A quietly momentous day for the tree. Today is the day the first bud split to reveal its inner leaves, all still tightly compressed together. It is some ways out along a slender branch, so there was no good way to capture it in a picture–so it lives out there uncaptured still, roaming free, or as free as a leaf-bud can be, anchored as it is to its corrugated twig. Yesterday was warm and sunny, and half the buds on the tree have fattened, grown longer and more pinkish; it is only after climbing around for some time, swinging back and forth between the trunks, climbing around and down and back up again, crouching here and leaning there, that I see the branch, or the cluster of twigs, that were closest to breaking into leaf, and among them, one–or perhaps two or three, it is difficult to see from this distance, but certainly at least one–that had done so; that had broken, its tightly scaled and budded form split wide, its insides thrust out and expanding by the hour, flush with water and minerals, hungry for sunlight.

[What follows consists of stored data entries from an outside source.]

Definition fromCore (c : core) : t := {|
  motionNoConfidence := UnitInterval.fromCore (coreMotionNoConfidence c);
  committeeNormal := UnitInterval.fromCore (coreCommitteeNormal c);
  committeeNoConfidence := UnitInterval.fromCore (coreCommitteeNoConfidence c);
  updateConstitution := UnitInterval.fromCore (coreUpdateConstitution c);
  hardForkInitiation := UnitInterval.fromCore (coreHardForkInitiation c);
  ppNetworkGroup := UnitInterval.fromCore (corePpNetworkGroup c);
  ppEconomicGroup := UnitInterval.fromCore (corePpEconomicGroup c);
  ppTechnicalGroup := UnitInterval.fromCore (corePpTechnicalGroup c);
  ppGovernanceGroup := UnitInterval.fromCore (corePpGovernanceGroup c);
  treasuryWithdrawal := UnitInterval.fromCore (coreTreasuryWithdrawal c);
  originalBytes := None |}.

Definition setMotionNoConfidence (p : t) (threshold : UnitInterval.t) : t := {|
  motionNoConfidence := threshold; committeeNormal := committeeNormal p; committeeNoConfidence := committeeNoConfidence p;
  updateConstitution := updateConstitution p; hardForkInitiation := hardForkInitiation p; ppNetworkGroup := ppNetworkGroup p;
  ppEconomicGroup := ppEconomicGroup p; ppTechnicalGroup := ppTechnicalGroup p; ppGovernanceGroup := ppGovernanceGroup p; treasuryWithdrawal
  := treasuryWithdrawal p; originalBytes := None |}.
Definition setCommitteeNormal (p : t) (threshold : UnitInterval.t) : t := {|
  motionNoConfidence := motionNoConfidence p; committeeNormal := threshold; committeeNoConfidence := committeeNoConfidence p;
  updateConstitution := updateConstitution p; hardForkInitiation := hardForkInitiation p; ppNetworkGroup := ppNetworkGroup p;
  ppEconomicGroup := ppEconomicGroup p; ppTechnicalGroup := ppTechnicalGroup p; ppGovernanceGroup := ppGovernanceGroup p; treasuryWithdrawal
  := treasuryWithdrawal p; originalBytes := None |}.
Definition setCommitteeNoConfidence (p : t) (threshold : UnitInterval.t) : t := {|
  motionNoConfidence := motionNoConfidence p; committeeNormal := committeeNormal p; committeeNoConfidence := threshold; updateConstitution
  := updateConstitution p; hardForkInitiation := hardForkInitiation p; ppNetworkGroup := ppNetworkGroup p; ppEconomicGroup :=
  ppEconomicGroup p; ppTechnicalGroup := ppTechnicalGroup p; ppGovernanceGroup := ppGovernanceGroup p; treasuryWithdrawal :=
  treasuryWithdrawal p; originalBytes := None |}.
Definition setUpdateConstitution (p : t) (threshold : UnitInterval.t) : t := {|
  motionNoConfidence := motionNoConfidence p; committeeNormal := committeeNormal p; committeeNoConfidence := committeeNoConfidence p;
  updateConstitution := threshold; hardForkInitiation := hardForkInitiation p; ppNetworkGroup := ppNetworkGroup p; ppEconomicGroup :=
  ppEconomicGroup p; ppTechnicalGroup := ppTechnicalGroup p; ppGovernanceGroup := ppGovernanceGroup p; treasuryWithdrawal :=
  treasuryWithdrawal p; originalBytes := None |}.
Definition setHardForkInitiation (p : t) (threshold : UnitInterval.t) : t := {|
  motionNoConfidence := motionNoConfidence p; committeeNormal := committeeNormal p; committeeNoConfidence := committeeNoConfidence p;
  updateConstitution := updateConstitution p; hardForkInitiation := threshold; ppNetworkGroup := ppNetworkGroup p; ppEconomicGroup :=
  ppEconomicGroup p; ppTechnicalGroup := ppTechnicalGroup p; ppGovernanceGroup := ppGovernanceGroup p; treasuryWithdrawal :=
  treasuryWithdrawal p; originalBytes := None |}.
Definition setPpNetworkGroup (p : t) (threshold : UnitInterval.t) : t := {|
  motionNoConfidence := motionNoConfidence p; committeeNormal := committeeNormal p; committeeNoConfidence := committeeNoConfidence p;
  updateConstitution := updateConstitution p; hardForkInitiation := hardForkInitiation p; ppNetworkGroup := threshold; ppEconomicGroup :=
  ppEconomicGroup p; ppTechnicalGroup := ppTechnicalGroup p; ppGovernanceGroup := ppGovernanceGroup p; treasuryWithdrawal :=
  treasuryWithdrawal p; originalBytes := None |}.
Definition setPpEconomicGroup (p : t) (threshold : UnitInterval.t) : t := {|
  motionNoConfidence := motionNoConfidence p; committeeNormal := committeeNormal p; committeeNoConfidence := committeeNoConfidence p;
  updateConstitution := updateConstitution p; hardForkInitiation := hardForkInitiation p; ppNetworkGroup := ppNetworkGroup p;
  ppEconomicGroup := threshold; ppTechnicalGroup := ppTechnicalGroup p; ppGovernanceGroup := ppGovernanceGroup p; treasuryWithdrawal :=
  treasuryWithdrawal p; originalBytes := None |}.
Definition setPpTechnicalGroup (p : t) (threshold : UnitInterval.t) : t := {|
  motionNoConfidence := motionNoConfidence p; committeeNormal := committeeNormal p; committeeNoConfidence := committeeNoConfidence p;
  updateConstitution := updateConstitution p; hardForkInitiation := hardForkInitiation p; ppNetworkGroup := ppNetworkGroup p;
  ppEconomicGroup := ppEconomicGroup p; ppTechnicalGroup := threshold; ppGovernanceGroup := ppGovernanceGroup p; treasuryWithdrawal :=
  treasuryWithdrawal p; originalBytes := None |}.
Definition setPpGovernanceGroup (p : t) (threshold : UnitInterval.t) : t := {|
  motionNoConfidence := motionNoConfidence p; committeeNormal := committeeNormal p; committeeNoConfidence := committeeNoConfidence p;
  updateConstitution := updateConstitution p; hardForkInitiation := hardForkInitiation p; ppNetworkGroup := ppNetworkGroup p;
  ppEconomicGroup := ppEconomicGroup p; ppTechnicalGroup := ppTechnicalGroup p; ppGovernanceGroup := threshold; treasuryWithdrawal :=
  treasuryWithdrawal p; originalBytes := None |}.
Definition setTreasuryWithdrawal (p : t) (threshold : UnitInterval.t) : t := {|
  motionNoConfidence := motionNoConfidence p; committeeNormal := committeeNormal p; committeeNoConfidence := committeeNoConfidence p;
  updateConstitution := updateConstitution p; hardForkInitiation := hardForkInitiation p; ppNetworkGroup := ppNetworkGroup p;
  ppEconomicGroup := ppEconomicGroup p; ppTechnicalGroup := ppTechnicalGroup p; ppGovernanceGroup := ppGovernanceGroup p; treasuryWithdrawal
  := threshold; originalBytes := None |}.
End DrepVotingThresholds.

(** ** Cost models *)

Module CostModel.
(** The language is a number: decoded models may have any. *)
Record t : Set := { language : Z; costs : list Z }.

Definition new (language : Z) (costs : list Z) : t := {| language := language; costs := costs |}.
Definition newPlutusV1 (costs : list Z) : t := new 0 costs.
Definition newPlutusV2 (costs : list Z) : t := new 1 costs.
Definition newPlutusV3 (costs : list Z) : t := new 2 costs.
Definition newPlutusV4 (costs : list Z) : t := new 3 costs.

Definition isOperationValid (operation : Z) : bool := 0 <=? operation.
End CostModel.

Module Costmdls.
(** [Cardano.CostModels]: a [Map] from languages. *)
Abbreviation core := (list (Z * list Z)).

Record t : Set := { models : list (Z * CostModel.t); originalBytes : option HexBlob }.

Definition new (models : list (Z * CostModel.t)) : t := {| models := models; originalBytes := None |}.

(** [a > b] of two entries compares their texts, ["<language>,[object Object]"]. *)
Definition entryGreater (a b : Z * CostModel.t) : bool := string_gt (pretty a.1 +:+ ",[object Object]") (pretty b.1 +:+ ",[object Object]").

Definition writeCosts (costs : list Z) : Enc unit := forEach (fun cost => call (CborWriter.writeInt cost)) costs.

Definition toCbor (m : t) : Res HexBlob := cached (originalBytes m) (encode (
  let sortedCanonically := JsMap.of_entries (sort_by entryGreater (models m)) in
  call (CborWriter.writeStartMap (Some (JsMap.size sortedCanonically))) ;;
  forEach (fun entry : Z * CostModel.t =>
    call (CborWriter.writeInt entry.1) ;;
    call (CborWriter.writeStartArray (Some (zlen (CostModel.costs entry.2)))) ;;
    writeCosts (CostModel.costs entry.2)) sortedCanonically)).

Definition readModel : Dec (Z * CostModel.t) :=
  language ← readNumber;
  call CborReader.readStartArray ;;
  costs ← readWhileNot CborReaderState.EndArray readNumber;
  call CborReader.readEndArray ;;
  mret (language, CostModel.new language costs).

Definition fromCbor (cbor : HexBlob) : Res t := decode (
  call CborReader.readStartMap ;;
  models ← readWhileNot CborReaderState.EndMap readModel;
  call CborReader.readEndMap ;;
  mret {| models := JsMap.of_entries models; originalBytes := Some cbor |}) cbor.

Definition toCore (m : t) : core := JsMap.of_entries ((fun entry => (entry.1, CostModel.costs entry.2)) <$> models m).
Definition fromCore (costModels : core) : t := new (JsMap.of_entries ((fun entry => (entry.1, CostModel.new entry.1 entry.2)) <$> costModels)).

Definition size (m : t) : Z := JsMap.size (models m).
Definition insert (m : t) (value : CostModel.t) : t := {| models := JsMap.set (models m) (CostModel.language value) value; originalBytes := None |}.
Definition get (m : t) (key : Z) : option CostModel.t := JsMap.get (models m) key.
Definition keys (m : t) : list Z := JsMap.keys (models m).
#[export] Instance models_laws : SerializableLaws (list (Z * list Z)) Costmdls.t.
Proof.
  split; cbn [bytesOf validCore fromCore_of fromCbor_of models_serializable].
  - apply models_field.
  - intros l (Hz & _)%isModels_spec. apply (starts_not_null Map); [done|]. apply starts_head. rewrite zlen_map. lia.
  - intros l Hl. destruct (isModels_spec l Hl) as (_ & Hd & _). exists (Costmdls.new (modelObjects l)). split.
    + unfold Costmdls.fromCore. fold (modelObjects l). by rewrite models_of_entries.
    + split; [unfold toCore_of, models_serializable; f_equal; by apply models_toCore|by apply models_toCbor].
  - intros l Hl Hz. destruct (isModels_spec l Hl) as (_ & Hd & _). eexists. split; [by apply models_fromCbor|].
    split; [unfold toCore_of, models_serializable; f_equal; by apply models_toCore|]. destruct (models_field l Hl). by apply cached_some.
  - eapply accepts_weaken; [apply models_accepts|]. done.
Qed.
#[export] Instance update_laws : SerializableLaws Update.core Update.t.
Proof.
  assert (Hf : forall u : Update.core, validCore u = true -> Forall field (updateFields u)).
  { intros u [Hp He]%andb_true_iff. constructor; [by apply proposed_field|]. constructor; [by apply field_int, safe_int64|constructor]. }
  split; cbn [bytesOf validCore fromCore_of fromCbor_of update_serializable].
  - intros u Hu. apply field_record; [done|by apply Hf].
  - intros u _. apply (starts_not_null Array); [done|by apply starts_record].
  - intros [e l] [Hp He]%andb_true_iff. cbn [Update.coreEpoch Update.coreUpdates] in *.
    destruct (@fromCore_standsFor _ _ proposed_serializable proposed_laws l Hp) as (o & Eo & Ho).
    change (ProposedProtocolParameterUpdates.fromCore l = Ok o) in Eo. exists (Update.new o e). unfold Update.fromCore. cbn [Update.coreUpdates Update.coreEpoch].
    rewrite Eo. split; [done|]. split; [destruct Ho as [[= Ho] _]; unfold toCore_of, update_serializable, Update.toCore; cbn [Update.updates Update.epoch Update.new]; by rewrite Ho|].
    apply (encode_record 2 _ [_; _]); [done..|]. apply emits_fields; [by apply (@nested_emits _ _ proposed_serializable proposed_laws)|].
    apply emits_last. by apply emits_int, safe_int64.
  - intros u Hu Hz. pose proof (Hf u Hu) as Hfu. destruct u as [e l]. pose proof (record_size (updateFields (Update.Core e l))) as Hs. apply andb_true_iff in Hu as [Hp He].
    cbn [Update.coreEpoch Update.coreUpdates] in *. pose proof (part_size (proposedBytes l) (updateFields (Update.Core e l)) ltac:(by left)) as Hl.
    destruct (@nested_reads _ _ proposed_serializable proposed_laws l Hp ltac:(cbn [bytesOf proposed_serializable]; lia)) as (o & Ro & Ho). eexists. split.
    + apply decode_completes; [done..|]. apply completes_length. eapply completes_bind; [exact Ro|]. eapply completes_bind; [by apply readNumber_reads|]. by apply completes_end.
    + split; [|by apply cached_record]. destruct Ho as [[= Ho] _]. unfold toCore_of, update_serializable, Update.toCore. cbn [Update.updates Update.epoch]. by rewrite Ho.
  - apply accepts_decode. intros cbor. eapply sound_bind; [apply sound_startArray|]. intros n _. apply sound_length.
    eapply sound_bind; [apply (@nested_sound _ _ proposed_serializable proposed_laws)|]. intros ? _. eapply sound_bind; [apply sound_number|]. intros ? _.
    eapply sound_bind; [apply sound_endArray|]. intros _ _. by apply sound_ret.
Qed.
End params.

(** ** Protocol parameter updates: the properties
    The round trip of an update with parameters of every kind, its decoder on
    any blob, the setter and the insertion that are not encoded, the entropy
    that cannot be made neutral, and the order of the language views that are
    hashed into a transaction. *)

Import CborWriterFacts.

Section updates.
Context `{FractionJs}.

Lemma update_empty u : Update.fromCbor "" = Ok u -> False.
Proof. assert (exists e, Update.fromCbor "" = Throw e) as [e ->] by (eexists; vm_compute; reflexivity). done. Qed.

Lemma update_remembers cbor u : Update.fromCbor cbor = Ok u -> Update.originalBytes u = Some cbor.
Proof.
  unfold Update.fromCbor, decode, expectLength. unfold mbind, ST_bind. destruct (call CborReader.readStartArray _) as [[n|e|] r]; [|done..].
  destruct (st_guard _ _ r) as [[[]|e|] r1]; [|done..]. destruct (readNested _ r1) as [[v|e|] r2]; [|done..].
  destruct (readNumber r2) as [[x|e|] r3]; [|done..]. destruct (call CborReader.readEndArray r3) as [[y|e|] r4]; [|done..]. by intros [= <-].
Qed.


(** The decoder of updates on any blob: it ends with an update or an error, and
    encoding the result gives the blob back. *)
Theorem update_decode_total cbor : zlen (Buffer_from_hex cbor) < 2 ^ 53 ->
  Update.fromCbor cbor <> OutOfFuel /\ forall u, Update.fromCbor cbor = Ok u -> Update.toCbor u = Ok cbor.
Proof.
  intros Hz. destruct (@fromCbor_accepts _ _ update_serializable update_laws cbor Hz) as [Hf _]. split; [done|]. intros u E. unfold Update.toCbor.
  rewrite (update_remembers _ _ E). unfold cached, remembered. destruct (String.eqb_spec cbor "") as [->|]; [by apply update_empty in E|done].
Qed.

(** *** What is not encoded *)

Lemma put_originalBytes s p v : ProtocolParamUpdate.originalBytes (ProtocolParamUpdate.put s p v) = ProtocolParamUpdate.originalBytes s.
Proof. done. Qed.

(** [setMinFeeA] is the one setter of the parameters that keeps the remembered
    blob: the coefficient it sets is in the core value of a decoded object, but
    the object is still written as the blob it was read from, whose own
    coefficient is another. The other setters drop the blob. *)
Theorem min_fee_setter_is_not_encoded cbor s v : cbor <> ""%string -> ProtocolParamUpdate.originalBytes s = Some cbor ->
  ProtocolParamUpdate.toCbor (ProtocolParamUpdate.setMinFeeA s v) = Ok cbor /\
  ProtocolParamUpdate.coreMinFeeA (ProtocolParamUpdate.toCore (ProtocolParamUpdate.setMinFeeA s v)) = Some (Number_of v) /\
  forall p x, ProtocolParamUpdate.originalBytes (ProtocolParamUpdate.set p s x) = None.
Proof.
  intros Hne Ho. split_and!; [|done..]. unfold ProtocolParamUpdate.toCbor, ProtocolParamUpdate.setMinFeeA. rewrite put_originalBytes, Ho.
  unfold cached, remembered. by destruct (String.eqb_spec cbor "").
Qed.

(** Insertion into decoded updates is not encoded either. *)
Lemma proposed_insertion_is_not_encoded cbor u key s : cbor <> ""%string -> ProposedProtocolParameterUpdates.originalBytes u = Some cbor ->
  ProposedProtocolParameterUpdates.toCbor (ProposedProtocolParameterUpdates.insert u key s) = Ok cbor.
Proof.
  intros Hne Ho. unfold ProposedProtocolParameterUpdates.toCbor, ProposedProtocolParameterUpdates.insert. cbn. rewrite Ho.
  unfold cached, remembered. by destruct (String.eqb_spec cbor "").
Qed.

(** A neutral entropy is read as the empty text, which makes no field: the
    update that was read is an empty one after a conversion to its core value
    and back. *)
Definition neutralEntropyBlob : HexBlob := "a10d8100".

Lemma neutral_entropy_is_dropped : exists s, ProtocolParamUpdate.fromCbor neutralEntropyBlob = Ok s /\
  ProtocolParamUpdate.coreExtraEntropy (ProtocolParamUpdate.toCore s) = Some EmptyString /\
  (exists s', ProtocolParamUpdate.fromCore (ProtocolParamUpdate.toCore s) = Ok s' /\ ProtocolParamUpdate.extraEntropy s' = None /\
    ProtocolParamUpdate.toCbor s' = Ok "a0"%string).
Proof.
  eexists. split; [vm_compute; reflexivity|]. split; [reflexivity|].
  eexists. split; [vm_compute; reflexivity|]. split; [reflexivity|vm_compute; reflexivity].
Qed.

(** A key that is none of the parameters is not skipped: its value is read as
    the next key.  The map from 15 to 4 and from 1 to 15 is read as the parameter
    of key 4 alone, with the key 1 as its value. *)
Lemma unknown_parameter_shifts : exists s, ProtocolParamUpdate.fromCbor "a20f04010f" = Ok s /\
  ProtocolParamUpdate.maxBlockHeaderSize s = Some 1 /\ ProtocolParamUpdate.minFeeB s = None.
Proof. eexists. split; [vm_compute; reflexivity|]. split; reflexivity. Qed.
End updates.

(** *** Language views *)

(** The keys of the views, and the canonical order of CBOR keys: shorter keys
    first, keys of one length byte by byte. *)
Definition viewKeyBytes (language : Z) : list Z := if language =? 0 then stringBytes [0] else intBytes language.

Definition viewValueBytes (entry : Z * list Z) : list Z :=
  if entry.1 =? 0 then stringBytes ([159] ++ concat (map intBytes entry.2) ++ [255])
  else recordBytes (map intBytes entry.2).

Fixpoint bytesLess (a b : list Z) : bool :=
  match a, b with
  | x :: a, y :: b => (x <? y) || ((x =? y) && bytesLess a b)
  | _, _ => false
  end.
Definition canonicallyLess (a b : list Z) : bool := (zlen a <? zlen b) || ((zlen a =? zlen b) && bytesLess a b).

Definition isLanguage (k : Z) : bool := (0 <=? k) && (k <=? 3).

Lemma language_cases k : isLanguage k = true -> k = 0 \/ k = 1 \/ k = 2 \/ k = 3.
Proof. intros [? ?]%andb_true_iff. zb. lia. Qed.

Lemma view_keys_less a b : isLanguage a = true -> isLanguage b = true -> (Costmdls.viewKey a <? Costmdls.viewKey b) = true ->
  canonicallyLess (viewKeyBytes a) (viewKeyBytes b) = true.
Proof. by intros [->|[->|[->| ->]]]%language_cases [->|[->|[->| ->]]]%language_cases. Qed.

Lemma view_keys_inj a b : isLanguage a = true -> isLanguage b = true -> Costmdls.viewKey a = Costmdls.viewKey b -> a = b.
Proof. by intros [->|[->|[->| ->]]]%language_cases [->|[->|[->| ->]]]%language_cases. Qed.

Definition viewSort : list (Z * list Z) -> list (Z * list Z) := sort_by (fun a b => Costmdls.viewKey b.1 <? Costmdls.viewKey a.1).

I find myself wondering if a bud breaking open is at all like an egg hatching, biologically speaking. Before today I had never thought to ask the question because I had never spent weeks watching leaf buds fatten and eventually hatch.
Of the many reasons I climb, this is not least: to discover a personal relationship to nature, and live out that relation authentically. For me, this authentic or spiritual connection is built on attention, presence, a sense of belonging, and of love, over time. It does not necessarily require knowledge in the scientific or factual senses; it does not demand that I be able to identify every tree and shrub within fifty yards of my tree, or understand the minutiae of the differences between mosses and lichens, or know how the leaf bud breaks–although any and all of these things may focus attention, inspire presence, and deepen love.
Watching this first bud split, I am as delighted as if a duckling had hatched from an egg, or a goat had given birth to kids.